Last month we mentioned that issue 68 of LinuxUser & Developer magazine featured an interview with Blender's lead developer Ton Roosendaal. Editor Daniel James then promised us we could publish the interview text later on and he kept his word: here's the full interview! Thanks, Daniel!
Ton Roosendaal is the creator of Blender, the leading free software and cross-platform 3D tool used by countless artists and animators around the world. As the Blender Foundation begins to plan its second open movie project, Roosendaal tells the story of how Blender freed the source
My background was in industrial design, and I worked as an independent designer through the 80's. I also had a technical background, so I liked to play with computers. In 1985, I bought my first Amiga, which had an amazing system with colour, and painting software - and you could do things with video. The Amiga also had a couple of 3D tools, and that's how I got in to 3D.
A couple of years later, I decided to start an animation company, doing video graphics, video animation and effects, mostly focused on 3D animation. It was called NeoGeo, or 'new shape' in Greek. The Neo-Geo was also the name of a games console, but that was a coincidence, and happened later too. We established our company in 1988, and a couple of years later the games console hit the market. It was difficult for us; people got confused with the name, especially if we did things for 3D games.
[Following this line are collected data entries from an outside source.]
(** X5: on two valid matrices of one shape, subtraction and the Hadamard
    product return a valid matrix of that shape whose element (i, j) is
    the difference, respectively the product, of the two elements at
    (i, j). *)
Theorem X5_minus_hadamard_elementwise (A B : Matrix T) :
  valid A -> valid B -> same_shape A B ->
  exists D P,
    operator_minus ndebug A B = Ok D /\
    hadamardMultiplication ndebug A B = Ok P /\
    same_shape D A /\ valid D /\ same_shape P A /\ valid P /\
    forall i j, i < rows A -> j < cols A ->
      elem D i j = Tsub (elem A i j) (elem B i j) /\
      elem P i j = Tmul (elem A i j) (elem B i j).
Proof.
  intros VA VB S.
  destruct (operator_minus_same ndebug A B VA VB S) as (D & ED & Dr & Dc & DV & DE).
  destruct (hadamard_same A B VA VB S) as (P & EP & Pr & Pc & PV & PE).
  exists D, P.
  split; [exact ED|]. split; [exact EP|].
  split; [split; assumption|]. split; [exact DV|].
  split; [split; assumption|]. split; [exact PV|].
  intros i j Hi Hj; split; [apply DE | apply PE]; assumption.
Qed.

(** X6: on two valid matrices of one shape the in-place operators +=, -=
    and in-place Hadamard leave in *this the matrix that +, - and the
    Hadamard product return. *)
Theorem X6_in_place_agrees (A B : Matrix T) :
  valid A -> valid B -> same_shape A B ->
  (exists R, operator_plus ndebug A B = Ok R /\
             operator_plus_assign ndebug A B = Ok R) /\
  (exists R, operator_minus ndebug A B = Ok R /\
             operator_minus_assign ndebug A B = Ok R) /\
  (exists R, hadamardMultiplication ndebug A B = Ok R /\
             hadamardMultiplicationInPlace ndebug A B = Ok R).
Proof.
  intros VA VB S.
  assert (Chk : assert ndebug ((rows A =? rows B) && (cols A =? cols B)) = Ok tt)
    by (apply assert_true, dims_eqb_iff, S).
  assert (Same : forall (op : T -> T -> T) (R : Matrix T),
            rows R = rows A -> cols R = cols A -> valid R ->
            (forall i j, i < rows A -> j < cols A ->
                         elem R i j = op (elem A i j) (elem B i j)) ->
            compound_loop op A B = Ok R).
  { intros op R Rr Rc RV RE.
    destruct (compound_loop_ok op A B VA VB S) as (R' & E' & Rr' & Rc' & RV' & RE').
    rewrite E'; f_equal. apply matrix_ext; try assumption; try congruence.
    intros i j Hi Hj. rewrite RE', RE by congruence. reflexivity. }
  split; [|split].
  - destruct (operator_plus_same ndebug A B VA VB S) as (R & E & Rr & Rc & RV & RE).
    exists R; split; [exact E|].
    unfold operator_plus_assign; rewrite Chk; cbn [bind]. apply Same; assumption.
  - destruct (operator_minus_same ndebug A B VA VB S) as (R & E & Rr & Rc & RV & RE).
    exists R; split; [exact E|].
    unfold operator_minus_assign; rewrite Chk; cbn [bind]. apply Same; assumption.
  - destruct (hadamard_same A B VA VB S) as (R & E & Rr & Rc & RV & RE).
    exists R; split; [exact E|].
    unfold hadamardMultiplicationInPlace; rewrite Chk; cbn [bind].
    apply Same; assumption.
Qed.

(** ** Scalar and component-wise operators *)

Lemma valid_map (f : T -> T) (A : Matrix T) :
  valid A -> valid (mkMatrix (rows A) (cols A) (map f (mat A))).
Proof. unfold valid; simpl; rewrite length_map; tauto. Qed.

Lemma operator_mul_assign_scalar_map (A : Matrix T) (s : T) :
  valid A ->
  operator_mul_assign_scalar A s =
  Ok (mkMatrix (rows A) (cols A) (map (fun val => Tmul val s) (mat A))).
Proof.
  intros (Hr & Hc & Hrc & Hlen); unfold operator_mul_assign_scalar.
  rewrite (u32_small _ Hrc), <- Hlen.
  destruct (offset_loop_ok (fun _ a => Tmul a s)
              (fun i this =>
                 a <- vec_get (mat this) i ;;
                 v <- vec_set (mat this) i (Tmul a s) ;;
                 Ok (set_mat this v)) A)
    as ([r c v] & E & Er & Ec & El & En); [reflexivity|].
  simpl in Er, Ec, El, En; subst r c.
  rewrite E; do 2 f_equal.
  apply (nth_ext _ _ Tzero Tzero); [rewrite length_map; exact El|].
  intros k Hk. rewrite En by lia. rewrite nth_map_lt by lia. reflexivity.
Qed.

(** X7: on a valid matrix the scalar operators +, -, * and / return the
    matrix of the same shape whose storage is the storage with the scalar
    applied to every element; *= with a scalar leaves in *this what *
    returns; and subtracting a scalar that was added gives the matrix
    back when the element arithmetic is exact. *)
Theorem X7_scalar_operators (A : Matrix T) (s : T) :
  valid A ->
  operator_plus_scalar A s =
    Ok (mkMatrix (rows A) (cols A) (map (fun val => Tadd val s) (mat A))) /\
  operator_minus_scalar A s =
    Ok (mkMatrix (rows A) (cols A) (map (fun val => Tsub val s) (mat A))) /\
  operator_mul_scalar A s =
    Ok (mkMatrix (rows A) (cols A) (map (fun val => Tmul val s) (mat A))) /\
  operator_div_scalar A s =
    Ok (mkMatrix (rows A) (cols A) (map (fun val => Tdiv val s) (mat A))) /\
  operator_mul_assign_scalar A s = operator_mul_scalar A s /\
  ((forall a : T, Tsub (Tadd a s) s = a) ->
   exists R, operator_plus_scalar A s = Ok R /\ operator_minus_scalar R s = Ok A).
Proof.
  intros V.
  unfold operator_plus_scalar, operator_minus_scalar, operator_mul_scalar,
    operator_div_scalar.
  rewrite !scalar_op_map by exact V.
  split; [reflexivity|]. split; [reflexivity|]. split; [reflexivity|].
  split; [reflexivity|]. split; [apply operator_mul_assign_scalar_map; exact V|].
  intros Exact. eexists; split; [reflexivity|].
  rewrite scalar_op_map by (apply valid_map; exact V); simpl.
  rewrite map_map. destruct A as [r c v]; simpl. do 2 f_equal.
  rewrite <- (map_id v) at 2. apply map_ext. exact Exact.
Qed.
Later on, that work became the source of Blender, because in our studio we did a lot of our own software development; mostly because we didn't have money to buy all the expensive software. Also, we had switched to Silicon Graphics systems, because by the early 90's the Amiga was really dead. The Amiga still had an enormous advantage over Windows systems at that time, but Silicon Graphics systems were what the 3D industry was working with. So we decided to develop our software on SGI, completely ourselves.
Blender was actually created in 1995 - it was the third generation of our own tools. Completely written from scratch, it was designed to be the in-house production tool. By then we had six years of experience in computer graphics, and so the design for Blender was based on everything our own artists needed. Most of the development was even done by the artists, and that's what makes Blender unique. It's not a marketed tool; it's not based on easy learning. In a company, you can discuss with the artists how things work, and what those people want is extremely fast workflow. Once you get into Blender, it really flies. You have to grow into it, or the software has to grow on to you.
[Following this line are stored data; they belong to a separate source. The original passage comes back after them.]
(** * Sound-Math: the chord detection pipeline of [ChordDetector]

    A shallow embedding of [client/src/lib/audio/ChordDetector.ts] (the
    weighted-scoring variant): the silence test, the spectrum peak finder,
    the note mapper and the chord matcher, followed by the properties the
    specification states about them.  Two neighbours of the detector are
    embedded as well: [detectDominantFrequency] of the audio processor and
    the chord history kept by the audio context.

    Modelling conventions.
    - A JavaScript [number] is a value of [num]: a real number, one of the
      two infinities, or NaN.  Arithmetic on finite values is exact real
      arithmetic: the rounding and the overflow of IEEE doubles are not
      modelled, and neither is the sign of zero (no result of the detector
      depends on it: wherever a zero divisor can occur, both signs lead to
      the same outcome).
    - [undefined] is [None]: a note name read past the end of the name
      table, an array element read out of range.
    - A [Uint8Array] is a list of [Z]; a store wraps modulo 256.
    - A thrown [TypeError] is the [Throw] result. *)

From Stdlib Require Import Reals Lra Lia ZArith List String Ascii Bool.
Import ListNotations.
Open Scope string_scope.
Open Scope list_scope.

(** ** JavaScript numbers *)

Module JsNum.

Inductive num : Type :=
| Fin (r : R)
| PInf
| NInf
| NaN.

Definition Rltb (a b : R) : bool := if Rlt_dec a b then true else false.
Definition Rleb (a b : R) : bool := if Rle_dec a b then true else false.
Definition Reqb (a b : R) : bool := if Req_dec_T a b then true else false.

(** [a < b], [a <= b] and their mirror images; every comparison with NaN is
    false. *)
Definition ltb (a b : num) : bool :=
  match a, b with
  | NaN, _ | _, NaN => false
  | Fin x, Fin y => Rltb x y
  | NInf, NInf => false
  | NInf, _ => true
  | _, NInf => false
  | PInf, _ => false
  | Fin _, PInf => true
  end.

Definition leb (a b : num) : bool :=
  match a, b with
  | NaN, _ | _, NaN => false
  | Fin x, Fin y => Rleb x y
  | NInf, _ => true
  | _, PInf => true
  | PInf, _ => false
  | Fin _, NInf => false
  end.

Definition gtb (a b : num) : bool := ltb b a.
Definition geb (a b : num) : bool := leb b a.

Definition neg (a : num) : num :=
  match a with
  | Fin x => Fin (- x)
  | PInf => NInf
  | NInf => PInf
  | NaN => NaN
  end.

Definition add (a b : num) : num :=
  match a, b with
  | NaN, _ | _, NaN => NaN
  | Fin x, Fin y => Fin (x + y)
  | PInf, NInf | NInf, PInf => NaN
  | PInf, _ | _, PInf => PInf
  | NInf, _ | _, NInf => NInf
  end.

Definition sub (a b : num) : num := add a (neg b).

(** The infinity that has the sign of [x] times the sign of [pos]; NaN when
    [x] is zero. *)
Definition signed_inf (pos : bool) (x : R) : num :=
  if Rltb 0 x then (if pos then PInf else NInf)
  else if Rltb x 0 then (if pos then NInf else PInf)
  else NaN.

Definition mul (a b : num) : num :=
  match a, b with
  | NaN, _ | _, NaN => NaN
  | Fin x, Fin y => Fin (x * y)
  | Fin x, PInf | PInf, Fin x => signed_inf true x
  | Fin x, NInf | NInf, Fin x => signed_inf false x
  | PInf, PInf | NInf, NInf => PInf
  | PInf, NInf | NInf, PInf => NInf
  end.

Definition div (a b : num) : num :=
  match a, b with
  | NaN, _ | _, NaN => NaN
  | Fin x, Fin y => if Reqb y 0 then signed_inf true x else Fin (x / y)
  | Fin _, _ => Fin 0
  | PInf, Fin y => if Rltb y 0 then NInf else PInf
  | NInf, Fin y => if Rltb y 0 then PInf else NInf
  | _, _ => NaN
  end.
At the end of the 90's I decided to quit the animation studio, mostly because there was no real development in it. The Dutch media industry is pretty much corporate; we don't have a big movie industry. If you want to do animation work for movies, you have to go to England or you have to go to Hollywood, and that was not an option for us. So I decided to continue with Blender itself. The tool was great, and I thought it could be an interesting thing to work out how to market it. In 1998 we published the first public versions, including the first Linux port, and opened a website. It was freeware, back then; you could download it for free, but it was not open source. Because it was the first relatively-professional 3D tool for Linux, it became incredibly popular.